Inohara H, Akahani S, Koths K, Raz A
Tumor Progression and Metastasis Program, Karmanos Cancer Institute, Wayne State University, Detroit, Michigan 48201, USA.
Cancer Res. 1996 Oct 1;56(19):4530-4.
Galectin-3 is a beta-galactoside-specific lectin implicated in diverse processes involved in cellular interactions. Recently, the Mac-2-binding protein, a heavily N-glycosylated secreted protein with a subunit Mr of 97,000, was identified as its ligand. The present study characterizes the interaction between galectin-3 and Mac-2-binding protein in whole cells and measures their relative expression levels. Incubation of A375 cells with affinity-purified Mac-2-binding protein resulted in its binding to galectin-3 on the cell surface in a specific carbohydrate-dependent manner. Mac-2-binding protein also induced homotypic cell aggregation, which was inhibited by lactose or Fab' fragments of an anti-galectin-3 antibody. Northern blotting analysis revealed differences in the transcriptional regulation of galectin-3 and Mac-2-binding protein. These results provide the first direct evidence for a Mac-2-binding protein function and suggest that it may play a role in tumor cell embolization during metastasis through interaction with galectin-3.

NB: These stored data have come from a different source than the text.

Lemma emu_unlock_spec e Hs Q : emu_ok true e Hs → (∀ e', emu_ok false e' Hs → e' = set_e_lock false e → Q (Ret ()) e') → wp emu_unlock Q e.
Proof. intros [] HQ. unfold emu_unlock. wp_step. wp_step. wp_step. apply wp_assert; [done|]. wp_step. apply HQ; by split. Qed.

(** A whole request. *)
Lemma request_spec {A} lk e Hs op (k : unit + errno → M (emu_softc HW) A) Q :
  emu_ok lk e Hs → r_handle (e_regs e) ∈ Hs → size_ok op (e_regs e) →
  (∀ e' res, emu_ok lk e' (next_handles op res (e_regs e) (e_regs e') Hs) → is_u32 (r_handle (e_regs e')) →
     (res = EMU_RES_SUCCESS → wp (k (inl ())) Q e') ∧ (res ≠ EMU_RES_SUCCESS → ∀ err, wp (k (inr err)) Q e')) →
  wp (_ ← emu_operate op; result ← attempt emu_waitdone; k result) Q e.
Proof.
  intros Hok Hh Hsz Hk. wp_step. eapply operate_spec; [done..|]. intros e1 res _ Hd Hu _.
  wp_step. wp_step. eapply waitdone_spec; [done|]. intros e2 Hok2 Hr _ _.
  destruct (Hk e2 res) as [HS HF]; [by rewrite Hr|by rewrite Hr|]. split; [|done]. auto.
Qed.

(** ** [emu_open] and [emu_close] *)

Lemma emu_open_spec e Hs handle name n create excl Q :
  emu_ok false e Hs → handle ∈ Hs → is_u32 handle → good_string name n →
  (∀ e' h isdir, emu_ok false e' ({[ h ]} ∪ Hs) → is_u32 h → Q (Ret (h, isdir)) e') →
  (∀ e' err, emu_ok false e' Hs → Q (Fail err) e') →
  wp (emu_open handle name create excl) Q e.
Proof.
  intros Hok Hh Hu (Hc & Hun & Hl) HQ HF. pose proof (zlen_nonneg n). unfold emu_open. wp_step.
  eapply wp_deref; [by apply strlen_cstr|]. rewrite (u32_small (zlen n + 1)) by (unfold is_u32; lia). rewrite Z.gtb_ltb.
  destruct (Z.ltb_spec EMU_MAXIO (zlen n + 1)) as [Hlong|Hfit]; [wp_step; by apply HF|]. cbv zeta.
  set (op := if create && excl then _ else _).
  assert (op ∈ [EMU_OP_OPEN; EMU_OP_CREATE; EMU_OP_EXCLCREATE]) as Hop by (unfold op; destruct create, excl; simpl; rewrite !elem_of_cons; auto).
  clearbody op. wp_step. eapply emu_lock_spec; [done|]. intros e1 [Hs1 Hl1 Hb1 Hw1] _. wp_step. wp_step. wp_step.
  eapply wp_deref; [apply (strcpy_spec _ _ n Hc); lia|]. wp_step. wp_step. wp_step. unfold wreg_iolen. wp_step. wp_step.
  unfold wreg_handle. wp_step.
  apply (request_spec true _ Hs); simpl.
  - split; simpl; try done. rewrite <- Hb1. unfold zlen. rewrite length_app. simpl. rewrite length_drop. unfold zlen in *. lia.
  - by rewrite u32_small.
  - rewrite (u32_small (zlen n)) by (unfold is_u32; lia). assert (0 ≤ zlen n < EMU_MAXIO) by lia.
    rewrite !elem_of_cons, elem_of_nil in Hop. by destruct Hop as [->|[->|[->|[]]]].
  - intros e2 res Hok2 Hu2. split.
    + intros ->. wp_step. wp_step. wp_step. eapply emu_unlock_spec; [exact Hok2|]. intros e3 Hok3 ->. wp_step. apply HQ; [|done].
      simpl. rewrite !elem_of_cons, elem_of_nil in Hop. by destruct Hop as [->|[->|[->|[]]]].
    + intros Hne err. wp_step. wp_step. wp_step. eapply emu_unlock_spec; [exact Hok2|]. intros e3 Hok3 ->. wp_step. apply HF.
      rewrite !elem_of_cons, elem_of_nil in Hop. destruct Hop as [->|[->|[->|[]]]]; by destruct res.
Qed.

Lemma emu_close_loop_spec retries e Hs handle Q :
  emu_ok true e Hs → handle ∈ Hs → is_u32 handle →
  (∀ e', emu_ok true e' (Hs ∖ {[ handle ]}) → Q (Ret ()) e') → (∀ e' err, emu_ok true e' Hs → Q (Fail err) e') →
  wp (emu_close_loop retries handle) Q e.
Proof.
  revert e. induction retries as [|retries IH]; intros e Hok Hh Hu HQ HF; cbn [emu_close_loop];
    wp_step; unfold wreg_handle; wp_step; (eapply (request_spec true _ Hs); simpl; [|by rewrite u32_small|done|]);
    [by destruct Hok| |by destruct Hok|]; intros e1 res Hok1 Hu1; (split; [intros ->|intros Hne err]);
    simpl in Hok1; rewrite ?(u32_small handle) in Hok1 by done.
  - simpl. wp_step. by apply HQ.
  - destruct err; simpl; wp_step; apply HF; by destruct res.
  - simpl. wp_step. by apply HQ.
  - assert (emu_ok true e1 Hs) as Hok2 by (by destruct res). destruct err; try (simpl; wp_step; by apply HF). by apply IH.
Qed.

Lemma emu_close_spec lk e Hs handle Q :
  emu_ok lk e Hs → handle ∈ Hs → is_u32 handle →
  (∀ e', emu_ok lk e' (Hs ∖ {[ handle ]}) → Q (Ret ()) e') → (∀ e' err, emu_ok lk e' Hs → Q (Fail err) e') →
  wp (emu_close handle) Q e.
Proof.
  intros Hok Hh Hu HQ HF. unfold emu_close. wp_step. wp_step. cbv zeta. rewrite (eo_lock _ _ _ Hok). destruct lk; wp_step.
  - wp_step. wp_step. wp_step. eapply emu_close_loop_spec; [done..| |].
    + intros e1 Hok1. wp_step. wp_step. simpl. wp_step. by apply HQ.
    + intros e1 err Hok1. wp_step. wp_step. simpl. wp_step. by apply HF.
  - eapply emu_lock_spec; [done|]. intros e0 Hok0 _. wp_step. wp_step. eapply emu_close_loop_spec; [done..| |].
    + intros e1 Hok1. wp_step. eapply emu_unlock_spec; [done|]. intros e2 Hok2 _. simpl. wp_step. by apply HQ.
    + intros e1 err Hok1. wp_step. eapply emu_unlock_spec; [done|]. intros e2 Hok2 _. simpl. wp_step. by apply HF.
Qed.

半乳糖凝集素-3是一种β-半乳糖苷特异性凝集素,参与细胞间相互作用的多种过程。最近,Mac-2结合蛋白被鉴定为其配体,该蛋白是一种高度N-糖基化的分泌蛋白,亚基分子量为97,000。本研究表征了全细胞中半乳糖凝集素-3与Mac-2结合蛋白之间的相互作用,并测定了它们的相对表达水平。用亲和纯化的Mac-2结合蛋白孵育A375细胞,导致其以特定的碳水化合物依赖性方式与细胞表面的半乳糖凝集素-3结合。Mac-2结合蛋白还诱导同型细胞聚集,这被乳糖或抗半乳糖凝集素-3抗体的Fab'片段所抑制。Northern印迹分析揭示了半乳糖凝集素-3和Mac-2结合蛋白转录调控的差异。这些结果为Mac-2结合蛋白的功能提供了首个直接证据,并表明它可能通过与半乳糖凝集素-3相互作用在转移过程中的肿瘤细胞栓塞中发挥作用。